**TASK REQUIREMENTS:** From the entries below, please output exactly the lines starting at the one containing "(** X6. For" and ending at the one containing "rewrite Hl in", both included.
-- DATA follows --
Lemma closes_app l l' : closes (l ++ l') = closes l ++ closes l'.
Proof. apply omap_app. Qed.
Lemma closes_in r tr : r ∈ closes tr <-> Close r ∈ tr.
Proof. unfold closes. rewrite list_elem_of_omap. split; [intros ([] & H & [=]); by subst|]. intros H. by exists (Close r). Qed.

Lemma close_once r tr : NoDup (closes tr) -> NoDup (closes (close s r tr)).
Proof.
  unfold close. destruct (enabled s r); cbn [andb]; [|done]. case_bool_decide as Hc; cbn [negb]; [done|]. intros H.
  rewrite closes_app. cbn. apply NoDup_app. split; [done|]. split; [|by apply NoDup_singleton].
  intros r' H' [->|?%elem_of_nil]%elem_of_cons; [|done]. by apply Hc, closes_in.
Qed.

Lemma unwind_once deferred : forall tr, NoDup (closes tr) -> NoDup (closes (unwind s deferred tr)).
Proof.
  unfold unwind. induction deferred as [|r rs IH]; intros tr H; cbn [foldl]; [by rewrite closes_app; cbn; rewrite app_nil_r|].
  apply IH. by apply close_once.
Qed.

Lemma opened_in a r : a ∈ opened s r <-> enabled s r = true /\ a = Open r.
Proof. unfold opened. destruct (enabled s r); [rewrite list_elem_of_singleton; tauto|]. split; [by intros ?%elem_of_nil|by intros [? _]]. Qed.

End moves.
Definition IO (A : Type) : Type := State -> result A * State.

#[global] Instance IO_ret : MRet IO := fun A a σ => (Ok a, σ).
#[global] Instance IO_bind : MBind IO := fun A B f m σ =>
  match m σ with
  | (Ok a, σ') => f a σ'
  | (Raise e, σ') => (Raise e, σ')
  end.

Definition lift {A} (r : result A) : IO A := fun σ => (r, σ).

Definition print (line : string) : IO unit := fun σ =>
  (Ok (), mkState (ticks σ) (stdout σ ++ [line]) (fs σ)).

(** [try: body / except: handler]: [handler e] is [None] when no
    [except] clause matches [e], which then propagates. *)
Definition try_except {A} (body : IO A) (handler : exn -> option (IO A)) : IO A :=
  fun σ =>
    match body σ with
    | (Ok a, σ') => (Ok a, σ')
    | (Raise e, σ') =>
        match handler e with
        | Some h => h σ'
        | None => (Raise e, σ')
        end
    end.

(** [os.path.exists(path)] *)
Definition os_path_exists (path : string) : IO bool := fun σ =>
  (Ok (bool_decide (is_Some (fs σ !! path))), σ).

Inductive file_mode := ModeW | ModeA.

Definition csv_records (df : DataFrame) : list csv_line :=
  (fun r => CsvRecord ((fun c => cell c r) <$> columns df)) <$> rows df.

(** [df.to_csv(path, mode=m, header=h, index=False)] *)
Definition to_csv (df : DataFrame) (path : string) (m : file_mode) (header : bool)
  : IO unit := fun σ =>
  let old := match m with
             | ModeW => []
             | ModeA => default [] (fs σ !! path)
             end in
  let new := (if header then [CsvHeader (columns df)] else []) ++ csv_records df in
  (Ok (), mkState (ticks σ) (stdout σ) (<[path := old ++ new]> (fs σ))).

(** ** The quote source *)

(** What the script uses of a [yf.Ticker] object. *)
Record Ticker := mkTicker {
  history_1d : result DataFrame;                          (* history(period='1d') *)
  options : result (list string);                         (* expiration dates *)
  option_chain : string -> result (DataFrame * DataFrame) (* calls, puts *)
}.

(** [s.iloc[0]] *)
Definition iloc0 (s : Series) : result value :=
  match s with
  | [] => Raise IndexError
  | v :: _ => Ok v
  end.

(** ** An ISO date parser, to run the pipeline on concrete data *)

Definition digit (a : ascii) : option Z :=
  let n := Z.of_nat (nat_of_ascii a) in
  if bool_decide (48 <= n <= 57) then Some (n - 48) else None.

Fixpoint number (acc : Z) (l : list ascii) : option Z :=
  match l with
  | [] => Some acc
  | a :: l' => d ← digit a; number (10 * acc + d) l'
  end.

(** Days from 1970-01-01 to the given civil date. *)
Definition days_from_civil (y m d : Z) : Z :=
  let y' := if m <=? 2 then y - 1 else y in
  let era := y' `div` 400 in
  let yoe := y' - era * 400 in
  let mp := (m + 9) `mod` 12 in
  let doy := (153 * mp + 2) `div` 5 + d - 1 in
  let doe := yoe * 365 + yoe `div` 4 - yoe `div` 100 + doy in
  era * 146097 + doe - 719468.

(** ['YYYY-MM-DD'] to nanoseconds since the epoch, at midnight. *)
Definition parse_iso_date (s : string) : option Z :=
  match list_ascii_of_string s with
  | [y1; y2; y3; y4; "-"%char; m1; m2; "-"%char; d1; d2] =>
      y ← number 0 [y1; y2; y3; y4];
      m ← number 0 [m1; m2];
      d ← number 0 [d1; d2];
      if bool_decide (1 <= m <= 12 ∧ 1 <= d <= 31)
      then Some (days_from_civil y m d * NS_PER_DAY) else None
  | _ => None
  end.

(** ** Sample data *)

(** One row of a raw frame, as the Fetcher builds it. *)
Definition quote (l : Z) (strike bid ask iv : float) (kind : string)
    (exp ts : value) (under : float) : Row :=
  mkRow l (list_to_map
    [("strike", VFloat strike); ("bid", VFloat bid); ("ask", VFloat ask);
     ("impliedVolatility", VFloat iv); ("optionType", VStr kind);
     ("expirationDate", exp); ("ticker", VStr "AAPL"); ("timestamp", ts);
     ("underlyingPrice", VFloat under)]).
-- DATA concluded --
-- DATA follows --
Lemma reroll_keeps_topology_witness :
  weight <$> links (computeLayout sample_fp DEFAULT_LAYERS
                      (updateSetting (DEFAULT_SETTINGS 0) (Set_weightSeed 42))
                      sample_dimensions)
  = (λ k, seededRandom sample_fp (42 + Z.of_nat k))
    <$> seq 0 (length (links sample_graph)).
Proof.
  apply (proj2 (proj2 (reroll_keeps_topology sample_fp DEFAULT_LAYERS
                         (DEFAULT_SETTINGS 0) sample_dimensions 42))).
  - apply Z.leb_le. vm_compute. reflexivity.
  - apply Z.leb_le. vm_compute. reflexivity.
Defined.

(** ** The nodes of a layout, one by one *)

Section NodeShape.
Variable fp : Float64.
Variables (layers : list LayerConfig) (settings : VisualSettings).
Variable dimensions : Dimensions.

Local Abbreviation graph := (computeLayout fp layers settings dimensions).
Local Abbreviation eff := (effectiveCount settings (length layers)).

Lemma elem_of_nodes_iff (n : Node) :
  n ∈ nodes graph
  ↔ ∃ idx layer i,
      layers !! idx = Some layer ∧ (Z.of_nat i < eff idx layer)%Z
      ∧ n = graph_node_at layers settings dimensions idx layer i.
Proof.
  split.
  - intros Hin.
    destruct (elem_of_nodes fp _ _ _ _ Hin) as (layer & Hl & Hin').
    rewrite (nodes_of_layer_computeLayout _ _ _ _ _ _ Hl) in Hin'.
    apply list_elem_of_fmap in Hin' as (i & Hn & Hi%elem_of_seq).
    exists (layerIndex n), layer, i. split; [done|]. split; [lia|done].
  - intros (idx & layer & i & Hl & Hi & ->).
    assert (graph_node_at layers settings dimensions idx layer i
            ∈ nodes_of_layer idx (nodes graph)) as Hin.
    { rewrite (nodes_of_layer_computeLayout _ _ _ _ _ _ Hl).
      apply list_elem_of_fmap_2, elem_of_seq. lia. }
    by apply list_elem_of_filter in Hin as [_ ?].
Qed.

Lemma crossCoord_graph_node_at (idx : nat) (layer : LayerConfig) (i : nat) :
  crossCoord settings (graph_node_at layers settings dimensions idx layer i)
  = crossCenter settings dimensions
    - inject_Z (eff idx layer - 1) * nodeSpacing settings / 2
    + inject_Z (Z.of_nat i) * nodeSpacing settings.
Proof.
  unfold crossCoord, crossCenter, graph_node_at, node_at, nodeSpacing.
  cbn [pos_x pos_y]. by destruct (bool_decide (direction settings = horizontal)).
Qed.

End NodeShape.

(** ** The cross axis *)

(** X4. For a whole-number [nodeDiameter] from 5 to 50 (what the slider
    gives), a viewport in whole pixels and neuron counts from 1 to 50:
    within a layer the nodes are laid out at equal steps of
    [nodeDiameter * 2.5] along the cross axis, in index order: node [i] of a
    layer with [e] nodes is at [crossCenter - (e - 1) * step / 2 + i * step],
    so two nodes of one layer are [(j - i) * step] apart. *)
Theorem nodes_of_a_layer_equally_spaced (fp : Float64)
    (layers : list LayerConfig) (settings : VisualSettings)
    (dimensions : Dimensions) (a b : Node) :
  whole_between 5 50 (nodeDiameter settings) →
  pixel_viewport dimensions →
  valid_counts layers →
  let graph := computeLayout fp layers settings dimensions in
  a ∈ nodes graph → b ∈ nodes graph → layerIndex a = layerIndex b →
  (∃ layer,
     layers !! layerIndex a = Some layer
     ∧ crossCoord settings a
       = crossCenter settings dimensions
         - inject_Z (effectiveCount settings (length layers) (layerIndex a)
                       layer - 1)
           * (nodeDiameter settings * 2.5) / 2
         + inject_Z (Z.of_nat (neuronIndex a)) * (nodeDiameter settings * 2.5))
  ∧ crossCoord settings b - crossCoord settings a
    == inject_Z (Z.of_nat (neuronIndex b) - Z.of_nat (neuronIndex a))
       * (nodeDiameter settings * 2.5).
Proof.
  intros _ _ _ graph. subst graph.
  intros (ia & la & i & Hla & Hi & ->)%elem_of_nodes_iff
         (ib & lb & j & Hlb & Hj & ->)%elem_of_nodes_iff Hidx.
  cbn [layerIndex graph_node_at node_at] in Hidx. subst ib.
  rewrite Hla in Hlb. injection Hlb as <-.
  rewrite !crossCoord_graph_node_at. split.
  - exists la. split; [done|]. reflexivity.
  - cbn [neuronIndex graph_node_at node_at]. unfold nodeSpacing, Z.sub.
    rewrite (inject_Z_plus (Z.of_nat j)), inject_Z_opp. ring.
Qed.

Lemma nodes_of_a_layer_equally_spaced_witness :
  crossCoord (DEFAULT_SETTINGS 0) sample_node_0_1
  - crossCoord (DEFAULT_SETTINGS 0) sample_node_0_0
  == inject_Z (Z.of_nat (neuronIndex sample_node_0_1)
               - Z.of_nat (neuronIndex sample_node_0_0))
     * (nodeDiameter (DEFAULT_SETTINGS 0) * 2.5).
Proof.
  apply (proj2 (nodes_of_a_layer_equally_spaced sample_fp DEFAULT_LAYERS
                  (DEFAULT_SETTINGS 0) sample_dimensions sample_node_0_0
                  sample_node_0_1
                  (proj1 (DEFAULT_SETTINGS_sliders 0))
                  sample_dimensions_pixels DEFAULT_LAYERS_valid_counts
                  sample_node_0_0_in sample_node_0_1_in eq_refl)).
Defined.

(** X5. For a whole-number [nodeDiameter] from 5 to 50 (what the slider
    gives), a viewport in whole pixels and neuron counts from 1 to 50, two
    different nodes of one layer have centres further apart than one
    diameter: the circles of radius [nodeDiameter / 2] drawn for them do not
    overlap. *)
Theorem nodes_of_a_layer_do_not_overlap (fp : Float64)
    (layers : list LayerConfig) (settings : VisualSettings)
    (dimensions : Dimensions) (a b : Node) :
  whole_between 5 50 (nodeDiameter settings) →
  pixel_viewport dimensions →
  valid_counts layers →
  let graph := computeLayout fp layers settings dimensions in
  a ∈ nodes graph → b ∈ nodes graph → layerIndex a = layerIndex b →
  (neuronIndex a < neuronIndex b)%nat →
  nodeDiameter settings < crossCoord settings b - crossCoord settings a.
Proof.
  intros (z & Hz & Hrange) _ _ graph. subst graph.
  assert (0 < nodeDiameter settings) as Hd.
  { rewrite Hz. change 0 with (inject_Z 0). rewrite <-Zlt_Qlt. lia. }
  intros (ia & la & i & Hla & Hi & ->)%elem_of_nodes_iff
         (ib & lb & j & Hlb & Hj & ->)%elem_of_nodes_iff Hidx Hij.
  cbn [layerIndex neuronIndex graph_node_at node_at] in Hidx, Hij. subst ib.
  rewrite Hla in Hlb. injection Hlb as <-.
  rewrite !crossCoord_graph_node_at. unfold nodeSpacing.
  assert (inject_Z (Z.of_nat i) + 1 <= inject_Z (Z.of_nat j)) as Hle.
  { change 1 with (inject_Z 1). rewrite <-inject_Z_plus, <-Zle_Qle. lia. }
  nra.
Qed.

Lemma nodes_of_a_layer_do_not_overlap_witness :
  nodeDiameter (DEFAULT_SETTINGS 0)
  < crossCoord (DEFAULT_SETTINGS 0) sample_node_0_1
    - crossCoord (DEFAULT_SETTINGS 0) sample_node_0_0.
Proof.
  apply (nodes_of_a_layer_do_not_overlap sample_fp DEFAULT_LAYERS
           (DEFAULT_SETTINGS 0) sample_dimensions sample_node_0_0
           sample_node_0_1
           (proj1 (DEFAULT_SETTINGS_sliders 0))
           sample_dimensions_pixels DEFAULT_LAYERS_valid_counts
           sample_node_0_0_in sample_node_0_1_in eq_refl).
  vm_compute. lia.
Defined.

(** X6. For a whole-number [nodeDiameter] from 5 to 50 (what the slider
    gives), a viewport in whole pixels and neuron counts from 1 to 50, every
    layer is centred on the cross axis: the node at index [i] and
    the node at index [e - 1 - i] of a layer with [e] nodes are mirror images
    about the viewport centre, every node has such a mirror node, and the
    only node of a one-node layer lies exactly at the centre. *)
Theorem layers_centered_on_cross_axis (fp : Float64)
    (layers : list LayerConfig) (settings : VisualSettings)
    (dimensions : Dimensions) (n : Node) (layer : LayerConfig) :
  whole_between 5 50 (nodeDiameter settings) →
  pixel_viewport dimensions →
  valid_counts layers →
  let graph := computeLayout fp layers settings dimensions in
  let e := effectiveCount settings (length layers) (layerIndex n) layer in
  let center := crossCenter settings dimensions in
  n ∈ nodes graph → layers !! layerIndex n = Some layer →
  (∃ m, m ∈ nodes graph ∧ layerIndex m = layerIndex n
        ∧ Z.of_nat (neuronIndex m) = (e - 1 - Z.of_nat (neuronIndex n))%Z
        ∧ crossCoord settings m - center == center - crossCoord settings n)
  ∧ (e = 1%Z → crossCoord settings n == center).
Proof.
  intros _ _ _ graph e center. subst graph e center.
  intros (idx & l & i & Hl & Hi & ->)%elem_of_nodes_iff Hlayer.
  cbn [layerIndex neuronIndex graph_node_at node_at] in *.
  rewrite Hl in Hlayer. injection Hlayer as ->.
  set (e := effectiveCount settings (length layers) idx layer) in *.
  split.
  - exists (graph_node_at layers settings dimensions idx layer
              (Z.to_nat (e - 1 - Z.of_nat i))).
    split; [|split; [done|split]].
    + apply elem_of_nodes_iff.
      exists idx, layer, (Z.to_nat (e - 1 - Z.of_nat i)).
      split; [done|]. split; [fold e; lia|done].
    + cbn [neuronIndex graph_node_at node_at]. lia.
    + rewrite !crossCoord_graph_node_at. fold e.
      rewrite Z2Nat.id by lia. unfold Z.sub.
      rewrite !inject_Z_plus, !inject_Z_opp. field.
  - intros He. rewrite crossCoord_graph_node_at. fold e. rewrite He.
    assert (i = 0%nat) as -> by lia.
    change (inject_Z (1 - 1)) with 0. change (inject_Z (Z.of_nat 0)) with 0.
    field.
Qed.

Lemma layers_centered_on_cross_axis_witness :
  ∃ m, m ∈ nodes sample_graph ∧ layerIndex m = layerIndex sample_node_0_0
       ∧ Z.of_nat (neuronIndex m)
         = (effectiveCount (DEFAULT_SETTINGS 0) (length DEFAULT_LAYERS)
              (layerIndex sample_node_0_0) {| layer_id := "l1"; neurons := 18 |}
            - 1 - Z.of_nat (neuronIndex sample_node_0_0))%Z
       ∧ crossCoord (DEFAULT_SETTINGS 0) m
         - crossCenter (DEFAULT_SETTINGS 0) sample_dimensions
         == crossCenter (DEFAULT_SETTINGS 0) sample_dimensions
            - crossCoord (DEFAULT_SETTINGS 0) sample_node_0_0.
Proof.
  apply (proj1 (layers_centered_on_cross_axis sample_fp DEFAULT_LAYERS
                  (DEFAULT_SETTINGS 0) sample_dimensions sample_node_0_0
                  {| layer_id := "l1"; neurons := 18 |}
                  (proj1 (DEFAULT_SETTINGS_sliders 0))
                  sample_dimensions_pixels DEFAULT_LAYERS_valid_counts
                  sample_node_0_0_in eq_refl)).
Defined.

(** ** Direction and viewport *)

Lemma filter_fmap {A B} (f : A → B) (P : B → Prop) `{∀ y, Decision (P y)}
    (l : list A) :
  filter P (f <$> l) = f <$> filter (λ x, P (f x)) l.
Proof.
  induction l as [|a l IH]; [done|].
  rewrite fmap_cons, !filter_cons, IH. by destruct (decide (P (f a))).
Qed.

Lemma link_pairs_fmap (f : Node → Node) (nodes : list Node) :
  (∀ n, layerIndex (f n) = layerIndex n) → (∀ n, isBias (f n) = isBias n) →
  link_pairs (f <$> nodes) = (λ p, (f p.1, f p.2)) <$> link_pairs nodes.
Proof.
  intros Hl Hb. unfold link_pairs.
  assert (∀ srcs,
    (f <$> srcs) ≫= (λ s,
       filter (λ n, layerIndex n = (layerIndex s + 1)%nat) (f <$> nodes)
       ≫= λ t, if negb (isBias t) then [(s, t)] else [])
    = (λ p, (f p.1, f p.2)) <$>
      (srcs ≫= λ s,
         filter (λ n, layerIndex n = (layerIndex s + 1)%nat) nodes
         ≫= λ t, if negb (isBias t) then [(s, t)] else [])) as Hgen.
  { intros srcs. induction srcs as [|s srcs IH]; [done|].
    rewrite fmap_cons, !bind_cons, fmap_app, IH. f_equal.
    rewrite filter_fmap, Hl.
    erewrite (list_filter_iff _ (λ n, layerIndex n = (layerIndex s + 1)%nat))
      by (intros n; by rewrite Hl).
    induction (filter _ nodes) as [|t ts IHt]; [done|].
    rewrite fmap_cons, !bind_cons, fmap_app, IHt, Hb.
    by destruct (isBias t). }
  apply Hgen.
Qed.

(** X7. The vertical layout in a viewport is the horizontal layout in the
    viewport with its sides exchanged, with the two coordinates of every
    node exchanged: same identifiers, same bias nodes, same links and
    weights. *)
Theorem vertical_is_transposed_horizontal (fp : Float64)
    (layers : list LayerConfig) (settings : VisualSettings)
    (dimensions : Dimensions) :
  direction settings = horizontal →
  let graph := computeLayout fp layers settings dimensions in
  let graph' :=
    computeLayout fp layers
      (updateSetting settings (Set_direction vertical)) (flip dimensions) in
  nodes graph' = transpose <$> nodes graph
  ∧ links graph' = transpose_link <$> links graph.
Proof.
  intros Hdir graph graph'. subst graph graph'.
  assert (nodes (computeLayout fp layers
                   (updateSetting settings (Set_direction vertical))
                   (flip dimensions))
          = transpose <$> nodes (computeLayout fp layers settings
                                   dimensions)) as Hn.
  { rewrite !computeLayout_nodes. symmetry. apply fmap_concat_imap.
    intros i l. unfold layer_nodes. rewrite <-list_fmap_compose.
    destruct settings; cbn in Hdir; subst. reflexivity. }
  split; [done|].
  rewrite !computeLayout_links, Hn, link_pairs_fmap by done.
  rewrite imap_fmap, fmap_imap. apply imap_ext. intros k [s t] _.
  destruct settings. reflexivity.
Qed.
-- DATA concluded --
-- DATA follows --
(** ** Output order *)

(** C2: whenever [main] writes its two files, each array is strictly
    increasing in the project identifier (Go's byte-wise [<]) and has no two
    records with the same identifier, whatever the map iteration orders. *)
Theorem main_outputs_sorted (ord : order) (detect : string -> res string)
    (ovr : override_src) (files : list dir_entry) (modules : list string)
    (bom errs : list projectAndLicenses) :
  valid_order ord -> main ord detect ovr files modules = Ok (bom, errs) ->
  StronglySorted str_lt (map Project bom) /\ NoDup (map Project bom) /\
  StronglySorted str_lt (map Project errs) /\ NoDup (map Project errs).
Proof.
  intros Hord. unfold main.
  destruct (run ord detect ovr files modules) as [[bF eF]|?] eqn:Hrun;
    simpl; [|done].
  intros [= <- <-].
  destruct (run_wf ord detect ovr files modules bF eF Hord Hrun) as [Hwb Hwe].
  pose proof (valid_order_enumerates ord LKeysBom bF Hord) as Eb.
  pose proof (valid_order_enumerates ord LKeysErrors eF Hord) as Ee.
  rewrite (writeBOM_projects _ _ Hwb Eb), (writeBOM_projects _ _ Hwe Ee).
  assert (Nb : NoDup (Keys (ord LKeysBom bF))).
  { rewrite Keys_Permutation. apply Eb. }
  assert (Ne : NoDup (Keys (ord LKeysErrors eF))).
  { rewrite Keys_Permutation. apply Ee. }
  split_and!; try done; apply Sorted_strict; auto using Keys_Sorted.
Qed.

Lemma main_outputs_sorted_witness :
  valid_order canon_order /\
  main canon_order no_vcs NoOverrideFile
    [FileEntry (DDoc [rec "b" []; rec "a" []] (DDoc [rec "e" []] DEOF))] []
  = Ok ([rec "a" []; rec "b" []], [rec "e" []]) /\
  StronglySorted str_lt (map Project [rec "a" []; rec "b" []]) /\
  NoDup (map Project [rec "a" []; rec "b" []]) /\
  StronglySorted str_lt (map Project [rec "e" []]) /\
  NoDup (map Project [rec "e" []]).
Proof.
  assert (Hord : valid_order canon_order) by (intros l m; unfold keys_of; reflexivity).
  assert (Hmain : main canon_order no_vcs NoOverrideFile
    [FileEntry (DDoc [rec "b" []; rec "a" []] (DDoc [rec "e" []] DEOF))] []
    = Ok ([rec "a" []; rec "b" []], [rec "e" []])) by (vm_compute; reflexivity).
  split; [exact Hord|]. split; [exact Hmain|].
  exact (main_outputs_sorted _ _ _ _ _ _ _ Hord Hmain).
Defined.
-- DATA concluded --
**THE COMPLETED TASK:**
(** X6. For a whole-number [nodeDiameter] from 5 to 50 (what the slider
    gives), a viewport in whole pixels and neuron counts from 1 to 50, every
    layer is centred on the cross axis: the node at index [i] and
    the node at index [e - 1 - i] of a layer with [e] nodes are mirror images
    about the viewport centre, every node has such a mirror node, and the
    only node of a one-node layer lies exactly at the centre. *)
Theorem layers_centered_on_cross_axis (fp : Float64)
    (layers : list LayerConfig) (settings : VisualSettings)
    (dimensions : Dimensions) (n : Node) (layer : LayerConfig) :
  whole_between 5 50 (nodeDiameter settings) →
  pixel_viewport dimensions →
  valid_counts layers →
  let graph := computeLayout fp layers settings dimensions in
  let e := effectiveCount settings (length layers) (layerIndex n) layer in
  let center := crossCenter settings dimensions in
  n ∈ nodes graph → layers !! layerIndex n = Some layer →
  (∃ m, m ∈ nodes graph ∧ layerIndex m = layerIndex n
        ∧ Z.of_nat (neuronIndex m) = (e - 1 - Z.of_nat (neuronIndex n))%Z
        ∧ crossCoord settings m - center == center - crossCoord settings n)
  ∧ (e = 1%Z → crossCoord settings n == center).
Proof.
  intros _ _ _ graph e center. subst graph e center.
  intros (idx & l & i & Hl & Hi & ->)%elem_of_nodes_iff Hlayer.
  cbn [layerIndex neuronIndex graph_node_at node_at] in *.
  rewrite Hl in Hlayer. injection Hlayer as ->.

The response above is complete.